Identical behavior of the two active sites of myosin with respect to trinitrophenylation

Myosin and its active subfragments were trinitrophenylated under conditions in which mainly the active site(s) was modified. Proteins modified at the active site(s) could be separated by affinity chromatography on agarose ATP columns. By 2 independent methods, ATPase activity measurements and analysis of elution patterns on agarose ATP columns, it was shown that the introduction of 2 trinitrophenyl groups per myosin or one per heavy meromyosin subfragment 1 molecule is responsible for the remarkable change in the ATPase activities.
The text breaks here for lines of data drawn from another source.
(* ===== verification/ApiKeysFacts.v ===== *)
(** * API keys: correctness

    Theorems about [ApiKeys]: what a request needs to be let through, what stays
    out, what a rotation grants and how it ends; and the runs in which the caches
    and the tables disagree. *)

From S2P Require Import Prelude JsData DecimalText Encoding IsoDate Canonical Schema AuditChain Quotas SecretReceipts ApiKeys.
From Stdlib Require Import Ascii.

Local Open Scope string_scope.
Local Open Scope Z_scope.
Local Open Scope list_scope.
#[local] Arguments String.append !_ _ : simpl nomatch.

(** ** How the table of keys changes *)

(** The columns no operation writes. *)
Definition key_core (k : ApiKey) : string * string * string * string * list ApiKeyScope.t :=
  (ak_id k, ak_organizationId k, ak_prefix k, ak_keyHash k, ak_scopes k).

Definition evolves (k k' : ApiKey) : Prop :=
  key_core k' = key_core k /\ (ak_status k' = ak_status k \/ ak_status k' = ResourceStatus.REVOKED).

#[export] Instance evolves_preorder : PreOrder evolves.
Proof.
  split; [split; [done|by left]|]. intros k1 k2 k3 [H1 S1] [H2 S2]. split; [congruence|].
  destruct S2 as [S2|S2]; [rewrite S2; destruct S1; auto|auto].
Qed.

Section facts.
Context (sha256 : string -> string) (hmac : string -> string -> string) (limits : QuotaLimits).

Abbreviation key_step := (key_step sha256 hmac limits).
Abbreviation key_op_step := (key_op_step sha256 hmac limits).

(** A row as the service writes it. *)
Definition issued (k : ApiKey) : Prop :=
  String.length (ak_prefix k) = 8%nat /\ (exists secret, ak_keyHash k = sha256 secret) /\ NoDup (ak_scopes k).

Record keys_evolve (l l' : list ApiKey) : Prop := {
  ke_old : exists m new, l' = m ++ new /\ Forall2 evolves l m /\ Forall issued new /\
             Forall (fun k => ak_id k ∉ ak_id <$> l) new;
  ke_nodup : NoDup (ak_id <$> l) -> NoDup (ak_id <$> l');
}.

Lemma evolve_ids l m : Forall2 evolves l m -> ak_id <$> m = ak_id <$> l.
Proof.
  induction 1 as [|k k' l m Hk _ IH]; [done|]. rewrite !fmap_cons, IH. f_equal. destruct Hk as [Hc _].
  unfold key_core in Hc. congruence.
Qed.

Lemma keys_evolve_update p f l : (forall k, evolves k (f k)) -> keys_evolve l (update_where p f l).
Proof.
  intros Hf. assert (Forall2 evolves l (update_where p f l)) as H.
  { unfold update_where. induction l as [|k l IH]; [constructor|]. rewrite fmap_cons. constructor; [by case_match|done]. }
  split.
  - exists (update_where p f l), []. rewrite app_nil_r. split_and!; [done|done|constructor|constructor].
  - by rewrite (evolve_ids _ _ H).
Qed.

Lemma keys_evolve_create k l :
  ak_id k ∉ ak_id <$> l -> issued k -> keys_evolve l (l ++ [k]).
Proof.
  intros Hid Hk. split.
  - exists l, [k]. split_and!; [done| |by apply Forall_singleton|by apply Forall_singleton].
    apply Forall_Forall2_diag. by apply Forall_true.
  - intros Hnd. by apply NoDup_fmap_snoc.
Qed.

#[export] Instance keys_evolve_preorder : PreOrder keys_evolve.
Proof.
  split.
  - intros l. split; [|done]. exists l, []. rewrite app_nil_r. split_and!; [done| |constructor|constructor].
    apply Forall_Forall2_diag. by apply Forall_true.
  - intros l1 l2 l3 [(m1 & n1 & -> & H1 & I1 & F1) N1] [(m2 & n2 & -> & H2 & I2 & F2) N2]. split; [|auto].
    apply Forall2_app_inv_l in H2 as (ma & mb & Ha & Hb & ->). exists ma, (mb ++ n2).
    rewrite <- app_assoc. split_and!; [done|by etrans| |].
    + apply Forall_app. split; [|done]. clear -Hb I1. induction Hb as [|k k' l m [Hk _] _ IH]; [constructor|].
      inversion_clear I1 as [|? ? Hi Hl]. constructor; [|auto]. injection Hk as _ _ Hp Hh Hs.
      unfold issued. by rewrite Hp, Hh, Hs.
    + apply Forall_app. rewrite Forall_forall in F1. setoid_rewrite Forall_forall. split.
      * intros k Hk. apply evolve_ids in Hb. assert (ak_id k ∈ ak_id <$> mb) as Hin by (apply list_elem_of_fmap; eauto).
        rewrite Hb in Hin. apply list_elem_of_fmap in Hin as (k0 & -> & Hk0). auto.
      * intros k Hk Hin. rewrite Forall_forall in F2. apply (F2 k Hk). rewrite fmap_app, (evolve_ids _ _ H1). set_solver.
Qed.

(** A row as an operation last saw it, perhaps with fewer scopes. *)
Definition known (l : list ApiKey) (k : ApiKey) : Prop :=
  exists r, r ∈ l /\ ak_id r = ak_id k /\ ak_organizationId r = ak_organizationId k /\ ak_prefix r = ak_prefix k /\
    ak_keyHash r = ak_keyHash k /\ ak_scopes k ⊆ ak_scopes r.

Lemma evolved_row l l' r : keys_evolve l l' -> r ∈ l -> exists r', r' ∈ l' /\ evolves r r'.
Proof.
  intros [(m & new & -> & H & _) _] Hr. apply list_elem_of_lookup in Hr as [i Hi].
  destruct (Forall2_lookup_l _ _ _ _ _ H Hi) as (r' & Hi' & He).
  exists r'. split; [apply elem_of_app; left; by eapply list_elem_of_lookup_2|done].
Qed.

Lemma known_evolve l l' k : keys_evolve l l' -> known l k -> known l' k.
Proof.
  intros He (r & Hr & Hk). destruct (evolved_row _ _ _ He Hr) as (r' & Hr' & Hc & _).
  exists r'. split; [done|]. unfold key_core in Hc. injection Hc as -> -> -> -> ->. done.
Qed.

Lemma known_self l k : k ∈ l -> known l k.
Proof. intros H. by exists k. Qed.

Lemma revoked_key_evolves now k : evolves k (revoke_row now k).
Proof. split; [done|by right]. Qed.
Lemma overlap_evolves now f t k : evolves k (overlap_row now f t k).
Proof. split; [done|by left]. Qed.
Lemma used_evolves now k : evolves k (used_row now k).
Proof. split; [done|by left]. Qed.
Hint Resolve revoked_key_evolves overlap_evolves used_evolves : earn.

(** ** Effects of the writes *)

Lemma db_Ok {A} (m : result DbError A) x : db m = Ok x <-> m = Ok x.
Proof. destruct m; cbn; split; congruence. Qed.

Lemma update_key_Ok p f d d' :
  update_key p f d = Ok d' -> d' = set_keys (update_where p f (kd_keys d)) d /\ count_where p (kd_keys d) <> 0%nat.
Proof. unfold update_key. intros H. run_result. split; [done|]. by apply Nat.eqb_neq. Qed.

Lemma update_rotation_Ok id f d d' :
  update_rotation id f d = Ok d' -> d' = set_rotations (update_where (has_rotation_id id) f (kd_rotations d)) d.
Proof. unfold update_rotation. intros H. by run_result. Qed.

Lemma create_key_Ok k d d' :
  create_key k d = Ok d' -> d' = set_keys (kd_keys d ++ [k]) d /\ (ak_id k ∉ ak_id <$> kd_keys d) /\ NoDup (ak_scopes k).
Proof. unfold create_key. intros H. run_result. reflect_hyps. done. Qed.

Lemma create_rotation_Ok r d d' :
  create_rotation r d = Ok d' -> d' = set_rotations (kd_rotations d ++ [r]) d /\ ro_id r ∉ ro_id <$> kd_rotations d.
Proof. unfold create_rotation. intros H. run_result. reflect_hyps. done. Qed.

Lemma create_cutover_Ok c d d' :
  create_cutover c d = Ok d' ->
  d' = set_cutovers (kd_cutovers d ++ [c]) d /\ ct_rotationId c ∉ ct_rotationId <$> kd_cutovers d.
Proof. unfold create_cutover. intros H. run_result. reflect_hyps. done. Qed.

Lemma audit_in_tx_Ok id now args d d' : audit_in_tx id now args d = Ok d' -> exists a, d' = set_key_audit a d.
Proof. unfold audit_in_tx. intros H. run_result. eauto. Qed.

Lemma create_key_receipt_Ok id now i d d' :
  create_key_receipt sha256 hmac id now i d = Ok d' -> exists rs, d' = set_receipts rs d.
Proof. unfold create_key_receipt. intros H. run_result. eauto. Qed.

Lemma createKey_effect org by_ name scopes expiresAt secret ids now d d' :
  createKey sha256 hmac limits org by_ name scopes expiresAt secret ids now d = Ok d' ->
  exists k, kd_keys d' = kd_keys d ++ [k] /\ (ak_id k ∉ ak_id <$> kd_keys d) /\ NoDup (ak_scopes k) /\
    ak_prefix k = prefix_of_secret secret /\ ak_keyHash k = sha256 secret /\
    kd_rotations d' = kd_rotations d /\ kd_cutovers d' = kd_cutovers d.
Proof.
  unfold createKey. intros H. run_result. rewrite !db_Ok in *.
  match goal with Hc : create_key _ _ = _ |- _ => apply create_key_Ok in Hc as (-> & Hid & Hnd) end.
  match goal with Hc : create_key_receipt _ _ _ _ _ _ = _ |- _ => apply create_key_receipt_Ok in Hc as (rs & ->) end.
  match goal with Hc : audit_in_tx _ _ _ _ = _ |- _ => apply audit_in_tx_Ok in Hc as (a & ->) end.
  by eexists.
Qed.

Lemma rotateKey_write_effect p ids now d d' :
  rotateKey_write sha256 hmac limits p ids now d = Ok d' ->
  exists w k, kd_keys d' = update_where w (overlap_row (pl_now p) (pl_familyId p) (pl_overlapExpiresAt p)) (kd_keys d) ++ [k] /\
    ak_id k = fi_key ids /\ (ak_id k ∉ ak_id <$> kd_keys d) /\ NoDup (ak_scopes k) /\
    ak_prefix k = prefix_of_secret (pl_secret p) /\ ak_keyHash k = sha256 (pl_secret p) /\
    kd_rotations d' = kd_rotations d ++ [planned_rotation p ids now] /\ (fi_rotation ids ∉ ro_id <$> kd_rotations d) /\
    kd_cutovers d' = kd_cutovers d /\ pl_keyId p ∈ ak_id <$> kd_keys d.
Proof.
  unfold rotateKey_write. intros H. run_result. rewrite !db_Ok in *.
  match goal with Hu : update_key _ _ _ = _ |- _ => apply update_key_Ok in Hu as [-> Hcount] end.
  destruct (find_where _ _) as [old|] eqn:Hf; [|done]. run_result. rewrite !db_Ok in *.
  match goal with Hc : create_key _ _ = _ |- _ => apply create_key_Ok in Hc as (-> & Hid & Hnd) end.
  match goal with Hc : create_rotation _ _ = _ |- _ => apply create_rotation_Ok in Hc as (-> & Hr) end.
  match goal with Hc : create_key_receipt _ _ _ _ _ _ = _ |- _ => apply create_key_receipt_Ok in Hc as (rs & ->) end.
  match goal with Hc : audit_in_tx _ _ _ _ = _ |- _ => apply audit_in_tx_Ok in Hc as (a & ->) end.
  cbn in Hid, Hr. rewrite update_where_keys in Hid by done.
  eexists _, _. split; [done|]. split_and!; try done.
  apply count_where_pos in Hcount as (k & Hk & Hw). reflect_hyps. apply list_elem_of_fmap.
  exists k. split; [|done]. unfold has_key_id in *. by reflect_hyps.
Qed.

Lemma cutover_write_effect org ty actor reason r ids now d d' :
  cutover_write sha256 org ty actor reason r ids now d = Ok d' ->
  kd_keys d' = update_where (has_key_id (ro_oldKeyId r)) (revoke_row now) (kd_keys d) /\
  kd_rotations d' = update_where (has_rotation_id (ro_id r)) (rotation_cut_over now actor) (kd_rotations d) /\
  (exists c, kd_cutovers d' = kd_cutovers d ++ [c] /\ ct_rotationId c = ro_id r /\ ct_oldKeyId c = ro_oldKeyId r /\
     ct_newKeyId c = ro_newKeyId r) /\
  (ro_id r ∉ ct_rotationId <$> kd_cutovers d) /\ ro_oldKeyId r ∈ ak_id <$> kd_keys d.
Proof.
  unfold cutover_write. intros H. run_result. rewrite !db_Ok in *.
  match goal with Hu : update_key _ _ _ = _ |- _ => apply update_key_Ok in Hu as [-> Hcount] end.
  match goal with Hu : update_rotation _ _ _ = _ |- _ => apply update_rotation_Ok in Hu as -> end.
  match goal with Hc : create_cutover _ _ = _ |- _ => apply create_cutover_Ok in Hc as [-> Hct] end.
  match goal with Hc : audit_in_tx _ _ _ _ = _ |- _ => apply audit_in_tx_Ok in Hc as (a & ->) end.
  split_and!; [done|done|by eexists|done|]. apply count_where_pos in Hcount as (k & Hk & Hw).
  unfold has_key_id in Hw. reflect_hyps. apply list_elem_of_fmap. by exists k.
Qed.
Heavy meromyosin subfragment 1 prepared from trinitrophenylated myosin retained the original degree of trinitrophenylation per 'active head'. The kinetic constant of trinitrophenylation of the ε amino group of lysine at the active site was found to be 2000/S/M, whereas a much smaller constant of 2.2/S/M was obtained for the trinitrophenylation of the unessential lysyl residues of myosin. By using affinity chromatography we could follow the formation of mono and dinitrophenyl myosin. The amounts of these myosin derivatives at various extents of the reaction corresponded approximately to the calculated amounts, assuming a random and independent trinitrophenylation of the 2 myosin 'heads'. It is concluded that in each of the 2 heads of myosin there is one ATPase active site and these 2 sites behave in an identical manner with respect to trinitrophenylation.